(** X3.  With a release that [sscanf] cannot read, every entry point of the
    file ends the process with [exit(1)] right after the error line of
    [old_kernel], before it does anything of its own. *)
Theorem unparseable_release_exits_everywhere {uapi : LandlockUapi} (env : kernel)
        (w : world) (u : utsname) :
  k_uname env (trace w) = (0, u) ->
  Scan.sscanf_u_dot_u (release u) = None ->
  let wx := logs [EvUname 0 u;
                  EvStderr ("Error: cannot extract Linux kernel version: "
                              ++ version u ++ nl)%string] w in
  (forall c path, helper_of env c path w = Exit 1 wx)
  /\ ll_basic_system env w = Exit 1 wx
  /\ (forall flags, ll_restrict env flags w = Exit 1 wx)
  /\ (forall data, ll_add_profile env data w = Exit 1 wx).
Proof.
  intros Hu Hs wx.
  assert (Hk : old_kernel env w = Exit 1 wx).
  { unfold old_kernel, bind, uname. rewrite Hu. cbn. rewrite Hs. reflexivity. }
  split; [|split; [|split]].
  - intros c path. rewrite helper_of_eq. unfold ll_helper, bind at 1.
    rewrite Hk. reflexivity.
  - unfold ll_basic_system, bind at 1. rewrite Hk. reflexivity.
  - intros flags. unfold ll_restrict, bind at 1. rewrite Hk. reflexivity.
  - intros data. unfold ll_add_profile, bind at 1. rewrite Hk. reflexivity.
Qed.

Lemma unparseable_release_exits_everywhere_witness :
  ll_add_profile (test_kernel "unknown" (fun _ => true)) "landlock.read /etc" init_world =
    Exit 1 (logs [EvUname 0 {| release := "unknown"; version := "#1 SMP" |};
                  EvStderr ("Error: cannot extract Linux kernel version: "
                              ++ "#1 SMP" ++ nl)%string] init_world).
Proof.
  destruct (unparseable_release_exits_everywhere (test_kernel "unknown" (fun _ => true))
              init_world {| release := "unknown"; version := "#1 SMP" |}
              eq_refl eq_refl) as [_ [_ [_ Ha]]].
  exact (Ha "landlock.read /etc").
Defined.

(** ** Reading a directive *)

Lemma substring_all (s : string) : substring 0 (String.length s) s = s.
Proof. induction s as [|a s IH]; cbn; [reflexivity | rewrite IH; reflexivity]. Qed.

Lemma str_offset_app (pre s : string) :
  str_offset (String.length pre) (pre ++ s)%string = Some s.
Proof.
  induction pre as [|a pre IH].
  - unfold str_offset. cbn. rewrite Nat.sub_0_r, substring_all. reflexivity.
  - exact IH.
Qed.

(** X4.  A directive made of a keyword, any one character and a path is
    dispatched to the helper of that keyword with exactly the path: the
    character after the keyword is skipped without being looked at. *)
Theorem dispatch_keyword_path {uapi : LandlockUapi} (env : kernel)
        (c : access_class) (sep : ascii) (path : string) :
  dispatch env (keyword_of c ++ String sep path)%string =
    Some (Some path, helper_of env c)
  /\ directive_path env (keyword_of c ++ String sep path)%string = Some path.
Proof.
  assert (H : dispatch env (keyword_of c ++ String sep path)%string =
                Some (Some path, helper_of env c)).
  { destruct c; cbn [keyword_of helper_of]; unfold dispatch.
    - change (prefix "landlock.read" ("landlock.read" ++ String sep path)) with true.
      cbn iota.
      exact (f_equal (fun o => Some (o, ll_read env))
               (str_offset_app ("landlock.read" ++ String sep "") path)).
    - change (prefix "landlock.read" ("landlock.write" ++ String sep path)) with false.
      change (prefix "landlock.write" ("landlock.write" ++ String sep path)) with true.
      cbn iota.
      exact (f_equal (fun o => Some (o, ll_write env))
               (str_offset_app ("landlock.write" ++ String sep "") path)).
    - change (prefix "landlock.read" ("landlock.special" ++ String sep path)) with false.
      change (prefix "landlock.write" ("landlock.special" ++ String sep path)) with false.
      change (prefix "landlock.special" ("landlock.special" ++ String sep path)) with true.
      cbn iota.
      exact (f_equal (fun o => Some (o, ll_special env))
               (str_offset_app ("landlock.special" ++ String sep "") path)).
    - change (prefix "landlock.read" ("landlock.execute" ++ String sep path)) with false.
      change (prefix "landlock.write" ("landlock.execute" ++ String sep path)) with false.
      change (prefix "landlock.special" ("landlock.execute" ++ String sep path)) with false.
      change (prefix "landlock.execute" ("landlock.execute" ++ String sep path)) with true.
      cbn iota.
      exact (f_equal (fun o => Some (o, ll_exec env))
               (str_offset_app ("landlock.execute" ++ String sep "") path)). }
  split; [exact H|]. unfold directive_path. rewrite H. reflexivity.
Qed.

(** X5.  The walk stops at an entry that starts with none of the four
    keywords: the [assert] fails in the state the entries before it left,
    and the entries after it are never reached.  [ll_restrict] then ends
    there too, before the commit. *)
Theorem walk_stops_at_unknown_keyword {uapi : LandlockUapi} (env : kernel)
        (pre : list string) (data : string) (next : list string) (w w1 : world) :
  ll_restrict_walk env pre w = Ret tt w1 ->
  (forall c, prefix (keyword_of c) data = false) ->
  ll_restrict_walk env (pre ++ data :: next) w = Abort w1
  /\ (forall flags wi,
        old_kernel env wi = Ret 0 w ->
        cfg_lprofile w = pre ++ data :: next ->
        ll_restrict env flags wi = Abort w1).
Proof.
  intros Hpre Hno.
  assert (Hw : ll_restrict_walk env (pre ++ data :: next) w = Abort w1).
  { rewrite walk_app. unfold bind. rewrite Hpre.
    cbn [ll_restrict_walk]. unfold dispatch.
    rewrite (Hno Read : prefix "landlock.read" data = false).
    rewrite (Hno Write : prefix "landlock.write" data = false).
    rewrite (Hno Special : prefix "landlock.special" data = false).
    rewrite (Hno Execute : prefix "landlock.execute" data = false).
    reflexivity. }
  split; [exact Hw|].
  intros flags wi Hk Hl.
  rewrite (ll_restrict_run env flags wi w Hk). unfold bind.
  rewrite Hl, Hw. reflexivity.
Qed.

Lemma walk_stops_at_unknown_keyword_witness :
  ll_restrict_walk (test_kernel "6.5.0" (fun _ => true))
    ([] ++ "seccomp" :: ["landlock.read /etc"])
    (log (EvUname 0 {| release := "6.5.0"; version := "#1 SMP" |})
       (with_lprofile ["seccomp"; "landlock.read /etc"] init_world))
  = Abort (log (EvUname 0 {| release := "6.5.0"; version := "#1 SMP" |})
             (with_lprofile ["seccomp"; "landlock.read /etc"] init_world))
  /\ ll_restrict (test_kernel "6.5.0" (fun _ => true)) 0
       (with_lprofile ["seccomp"; "landlock.read /etc"] init_world)
     = Abort (log (EvUname 0 {| release := "6.5.0"; version := "#1 SMP" |})
                (with_lprofile ["seccomp"; "landlock.read /etc"] init_world)).
Proof.
  destruct (walk_stops_at_unknown_keyword (test_kernel "6.5.0" (fun _ => true))
              [] "seccomp" ["landlock.read /etc"]
              (log (EvUname 0 {| release := "6.5.0"; version := "#1 SMP" |})
                 (with_lprofile ["seccomp"; "landlock.read /etc"] init_world))
              (log (EvUname 0 {| release := "6.5.0"; version := "#1 SMP" |})
                 (with_lprofile ["seccomp"; "landlock.read /etc"] init_world))
              eq_refl ltac:(intros c; destruct c; reflexivity)) as [Hw Hr].
  split; [exact Hw|].
  exact (Hr 0 (with_lprofile ["seccomp"; "landlock.read /etc"] init_world)
           eq_refl eq_refl).
Defined.

(** X6.  A helper that fails inside the walk does not stop it: for an entry
    whose path exists, the helper's non-zero result costs one error line
    naming the path, and the walk goes on with the next entry either way. *)
Theorem walk_continues_after_helper_failure {uapi : LandlockUapi} (env : kernel)
        (pre : list string) (data : string) (next : list string)
        (w w1 wf : world) (fname : string) (fnc : string -> M Z) (r : Z) :
  ll_restrict_walk env pre w = Ret tt w1 ->
  dispatch env data = Some (Some fname, fnc) ->
  k_call env (trace w1) (SysAccess fname) = 0 ->
  fnc fname (log (EvCall (SysAccess fname) 0) w1) = Ret r wf ->
  ll_restrict_walk env (pre ++ data :: next) w =
    ll_restrict_walk env next
      (if r =? 0 then wf else log (EvStderr (err_add_rule fname)) wf).
Proof.
  intros Hpre Hd Ha Hf. rewrite walk_app. unfold bind at 1. rewrite Hpre.
  cbn [ll_restrict_walk]. rewrite Hd.
  unfold walk_entry, bind at 1 2 3, syscall at 1. rewrite Ha. cbn [Z.eqb]. rewrite Hf.
  destruct (r =? 0); reflexivity.
Qed.

Lemma walk_continues_after_helper_failure_witness :
  exists wf,
    ll_restrict_walk (test_kernel "6.5.0" (fun _ => true))
      ([] ++ "landlock.read /etc" :: ["landlock.write /tmp"])
      (with_rset_fd 7 init_world) =
    ll_restrict_walk (test_kernel "6.5.0" (fun _ => true)) ["landlock.write /tmp"]
      (log (EvStderr (err_add_rule "/etc")) wf).
Proof.
  eexists.
  apply (walk_continues_after_helper_failure (test_kernel "6.5.0" (fun _ => true))
           [] "landlock.read /etc" ["landlock.write /tmp"]
           (with_rset_fd 7 init_world) (with_rset_fd 7 init_world) _ "/etc"
           (ll_read (test_kernel "6.5.0" (fun _ => true))) (-1)
           eq_refl eq_refl eq_refl).
  vm_compute. reflexivity.
Defined.

(** ** Failures the helpers do not look at *)

(** X7.  A helper does not check what [ll_create_ruleset] returned: when the
    creation fails with -1, the rule is still submitted, on descriptor -1,
    and [rset_fd] is still -1 afterwards, so the next helper call tries to
    create the ruleset again. *)
Theorem create_failure_unchecked {uapi : LandlockUapi} (env : kernel)
        (c : access_class) (path : string) (w w0 : world) :
  old_kernel env w = Ret 0 w0 ->
  rset_fd w = -1 ->
  k_call env (trace w0) (SysCreateRuleset full_ruleset_mask 0) = -1 ->
  exists r w',
    helper_of env c path w = Ret r w'
    /\ rset_fd w' = -1
    /\ created_rulesets (trace w') =
         created_rulesets (trace w) ++ [(full_ruleset_mask, 0)]
    /\ exists pfd,
         added_rules (trace w') =
           added_rules (trace w) ++ [(-1, pfd, class_access c)].
Proof.
  intros H Hfd Hcr. destruct (old_kernel_ret env w w0 0 H) as [u Hw0].
  rewrite helper_of_eq, (ll_helper_run env _ path w w0 H).
  assert (Hfd0 : (rset_fd w0 =? -1) = true)
    by (subst w0; cbn [log rset_fd]; rewrite Hfd; reflexivity).
  assert (He : rset_fd (ensured env w0) = -1)
    by (unfold ensured; rewrite Hfd0, Hcr; reflexivity).
  destruct (rule_added_trace env (class_access c) path (ensured env w0))
    as [pfd [r [cl [_ [_ Ht]]]]].
  eexists. eexists. split; [reflexivity|].
  split; [exact He|]. split.
  - rewrite Ht. unfold created_rulesets. read_trace. rewrite Hfd0. subst w0.
    read_trace. rewrite !app_nil_r. reflexivity.
  - exists pfd. rewrite Ht, He. unfold added_rules. read_trace. rewrite Hfd0.
    subst w0. read_trace. rewrite !app_nil_r. reflexivity.
Qed.

Lemma create_failure_unchecked_witness :
  exists r w',
    helper_of (no_ruleset_kernel "6.5.0") Read "/" init_world = Ret r w'
    /\ rset_fd w' = -1
    /\ created_rulesets (trace w') =
         created_rulesets (trace init_world) ++ [(full_ruleset_mask, 0)]
    /\ exists pfd,
         added_rules (trace w') =
           added_rules (trace init_world) ++ [(-1, pfd, class_access Read)].
Proof.
  apply (create_failure_unchecked (no_ruleset_kernel "6.5.0") Read "/" init_world
           (log (EvUname 0 {| release := "6.5.0"; version := "#1 SMP" |}) init_world)
           eq_refl eq_refl eq_refl).
Defined.

(** ** The baseline policy *)

(** X8.  [ll_basic_system] without a home directory in [cfg] fails its
    [assert], but only after the ruleset check: a ruleset that did not exist
    has been created by then, and no rule has been added. *)
Theorem basic_system_needs_homedir {uapi : LandlockUapi} (env : kernel)
        (w w0 : world) :
  old_kernel env w = Ret 0 w0 ->
  cfg_homedir w = None ->
  ll_basic_system env w = Abort (ensured env w0)
  /\ created_rulesets (trace (ensured env w0)) =
       created_rulesets (trace w)
         ++ (if rset_fd w =? -1 then [(full_ruleset_mask, 0)] else [])
  /\ added_rules (trace (ensured env w0)) = added_rules (trace w)
  /\ opened_paths (trace (ensured env w0)) = opened_paths (trace w).
Proof.
  intros H Hh. destruct (old_kernel_ret env w w0 0 H) as [u Hw0].
  split.
  - unfold ll_basic_system, bind at 1. rewrite H. cbn [Z.eqb negb].
    unfold bind at 1. rewrite ensure_ruleset_run.
    destruct (ensured_cfg env w0) as [_ Hc]. rewrite Hc. subst w0.
    cbn [log cfg_homedir]. rewrite Hh. reflexivity.
  - subst w0. unfold created_rulesets, added_rules, opened_paths. read_trace.
    change (rset_fd (log (EvUname 0 u) w)) with (rset_fd w).
    destruct (rset_fd w =? -1); cbn [collect flat_map app];
      rewrite ?app_nil_r; repeat split.
Qed.

Lemma basic_system_needs_homedir_witness :
  exists wa,
    ll_basic_system (test_kernel "6.5.0" (fun _ => true))
      {| rset_fd := -1; cfg_homedir := None; cfg_lprofile := []; trace := [] |}
    = Abort wa
    /\ created_rulesets (trace wa) = [(full_ruleset_mask, 0)]
    /\ added_rules (trace wa) = [].
Proof.
  destruct (basic_system_needs_homedir (test_kernel "6.5.0" (fun _ => true))
              {| rset_fd := -1; cfg_homedir := None; cfg_lprofile := []; trace := [] |}
              (log (EvUname 0 {| release := "6.5.0"; version := "#1 SMP" |})
                 {| rset_fd := -1; cfg_homedir := None; cfg_lprofile := [];
                    trace := [] |})
              eq_refl eq_refl) as [Ha [Hc [Hr _]]].
  eexists. split; [exact Ha|]. split; [exact Hc | exact Hr].
Defined.

Lemma basic_system_prologue {uapi : LandlockUapi} (env : kernel)
      (w w0 : world) (homedir : string) :
  old_kernel env w = Ret 0 w0 ->
  cfg_homedir w = Some homedir ->
  ll_basic_system env w =
    basic_rest env (snd (home_rule_added env homedir (ensured env w0))).
Proof.
  intros H Hh. destruct (old_kernel_ret env w w0 0 H) as [u Hw0].
  unfold ll_basic_system, bind at 1. rewrite H. cbn [Z.eqb negb].
  unfold bind at 1. rewrite ensure_ruleset_run.
  destruct (ensured_cfg env w0) as [_ Hc]. rewrite Hc. subst w0.
  cbn [log cfg_homedir]. rewrite Hh.
  unfold bind at 1, syscall at 1. unfold bind at 1, get_rset_fd.
  unfold bind at 1, ll_add_rule, syscall at 1. unfold bind at 1.
  unfold home_rule_added. cbn [snd log rset_fd trace].
  destruct (k_call env _ (SysAddRule _ _ home_access) =? 0); reflexivity.
Qed.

THE PROBLEM =
Beginning at the first line above, repeat exactly until the line containing "assert (Hk : old_kernel env w = Exit 1 wx).", which is included.

WRITTEN RESPONSE =
(** X3.  With a release that [sscanf] cannot read, every entry point of the
    file ends the process with [exit(1)] right after the error line of
    [old_kernel], before it does anything of its own. *)
Theorem unparseable_release_exits_everywhere {uapi : LandlockUapi} (env : kernel)
        (w : world) (u : utsname) :
  k_uname env (trace w) = (0, u) ->
  Scan.sscanf_u_dot_u (release u) = None ->
  let wx := logs [EvUname 0 u;
                  EvStderr ("Error: cannot extract Linux kernel version: "
                              ++ version u ++ nl)%string] w in
  (forall c path, helper_of env c path w = Exit 1 wx)
  /\ ll_basic_system env w = Exit 1 wx
  /\ (forall flags, ll_restrict env flags w = Exit 1 wx)
  /\ (forall data, ll_add_profile env data w = Exit 1 wx).
Proof.
  intros Hu Hs wx.
  assert (Hk : old_kernel env w = Exit 1 wx).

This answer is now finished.